(Instructions to follow):
Repeat exactly the lines from the line containing "vm_compute. reflexivity." through the last line of the records below, inclusive, and nothing else.

(Input material begins)

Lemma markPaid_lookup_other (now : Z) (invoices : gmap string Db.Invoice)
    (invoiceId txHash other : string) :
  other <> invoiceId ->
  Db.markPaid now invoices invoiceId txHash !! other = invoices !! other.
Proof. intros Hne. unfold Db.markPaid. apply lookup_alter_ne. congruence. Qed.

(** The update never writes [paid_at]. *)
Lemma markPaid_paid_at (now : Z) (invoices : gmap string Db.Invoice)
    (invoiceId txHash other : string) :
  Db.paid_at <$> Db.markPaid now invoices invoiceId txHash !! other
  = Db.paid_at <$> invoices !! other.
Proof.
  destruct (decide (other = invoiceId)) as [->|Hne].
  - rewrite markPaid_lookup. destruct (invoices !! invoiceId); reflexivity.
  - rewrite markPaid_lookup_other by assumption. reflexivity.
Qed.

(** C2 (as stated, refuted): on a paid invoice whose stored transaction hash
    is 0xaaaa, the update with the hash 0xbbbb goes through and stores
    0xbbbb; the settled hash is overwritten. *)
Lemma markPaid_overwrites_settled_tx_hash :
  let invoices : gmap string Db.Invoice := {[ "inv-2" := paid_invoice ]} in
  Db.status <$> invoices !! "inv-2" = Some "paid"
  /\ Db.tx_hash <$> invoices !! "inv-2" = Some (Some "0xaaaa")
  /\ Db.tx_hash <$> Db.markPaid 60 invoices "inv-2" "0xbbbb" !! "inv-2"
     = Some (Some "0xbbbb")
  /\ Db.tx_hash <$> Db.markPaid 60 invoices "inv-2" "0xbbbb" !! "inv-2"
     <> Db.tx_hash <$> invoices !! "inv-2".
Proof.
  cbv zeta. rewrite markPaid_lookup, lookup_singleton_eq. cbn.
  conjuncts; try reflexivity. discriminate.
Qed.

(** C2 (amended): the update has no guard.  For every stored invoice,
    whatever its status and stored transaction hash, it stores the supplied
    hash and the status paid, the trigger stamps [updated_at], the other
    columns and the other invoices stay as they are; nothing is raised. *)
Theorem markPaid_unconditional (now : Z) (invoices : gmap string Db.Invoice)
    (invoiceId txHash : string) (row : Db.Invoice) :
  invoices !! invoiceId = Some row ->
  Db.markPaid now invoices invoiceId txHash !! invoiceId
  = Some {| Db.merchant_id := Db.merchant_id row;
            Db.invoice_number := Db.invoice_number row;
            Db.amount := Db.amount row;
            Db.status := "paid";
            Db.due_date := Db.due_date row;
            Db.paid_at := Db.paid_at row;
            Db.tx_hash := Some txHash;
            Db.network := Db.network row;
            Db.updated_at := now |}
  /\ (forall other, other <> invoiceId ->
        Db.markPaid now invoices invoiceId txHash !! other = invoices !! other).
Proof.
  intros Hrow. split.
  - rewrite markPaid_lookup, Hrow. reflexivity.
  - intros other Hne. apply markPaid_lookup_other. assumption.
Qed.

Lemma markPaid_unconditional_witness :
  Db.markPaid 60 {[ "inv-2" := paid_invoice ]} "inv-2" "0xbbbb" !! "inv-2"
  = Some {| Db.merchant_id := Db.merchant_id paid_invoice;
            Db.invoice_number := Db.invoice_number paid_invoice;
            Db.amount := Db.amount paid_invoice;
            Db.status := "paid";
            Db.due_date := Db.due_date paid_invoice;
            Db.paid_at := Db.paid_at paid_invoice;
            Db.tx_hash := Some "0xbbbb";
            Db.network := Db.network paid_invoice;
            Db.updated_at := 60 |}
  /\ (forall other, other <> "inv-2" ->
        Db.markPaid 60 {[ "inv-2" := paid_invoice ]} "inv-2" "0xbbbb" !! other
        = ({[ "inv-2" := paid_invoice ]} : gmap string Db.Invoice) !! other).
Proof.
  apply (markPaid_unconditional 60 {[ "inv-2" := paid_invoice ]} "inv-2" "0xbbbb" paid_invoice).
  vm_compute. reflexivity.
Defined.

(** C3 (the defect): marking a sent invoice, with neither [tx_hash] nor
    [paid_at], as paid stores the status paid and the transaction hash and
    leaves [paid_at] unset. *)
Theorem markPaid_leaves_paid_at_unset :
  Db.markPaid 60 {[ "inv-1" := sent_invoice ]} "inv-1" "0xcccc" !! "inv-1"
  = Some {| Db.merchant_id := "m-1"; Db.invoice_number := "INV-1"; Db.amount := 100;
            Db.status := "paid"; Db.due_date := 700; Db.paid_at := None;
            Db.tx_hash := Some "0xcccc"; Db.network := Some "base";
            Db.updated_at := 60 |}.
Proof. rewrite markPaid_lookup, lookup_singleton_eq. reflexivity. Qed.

(Input material ends)

(Exercise response):
  vm_compute. reflexivity.
Defined.

(** C3 (the defect): marking a sent invoice, with neither [tx_hash] nor
    [paid_at], as paid stores the status paid and the transaction hash and
    leaves [paid_at] unset. *)
Theorem markPaid_leaves_paid_at_unset :
  Db.markPaid 60 {[ "inv-1" := sent_invoice ]} "inv-1" "0xcccc" !! "inv-1"
  = Some {| Db.merchant_id := "m-1"; Db.invoice_number := "INV-1"; Db.amount := 100;
            Db.status := "paid"; Db.due_date := 700; Db.paid_at := None;
            Db.tx_hash := Some "0xcccc"; Db.network := Some "base";
            Db.updated_at := 60 |}.
Proof. rewrite markPaid_lookup, lookup_singleton_eq. reflexivity. Qed.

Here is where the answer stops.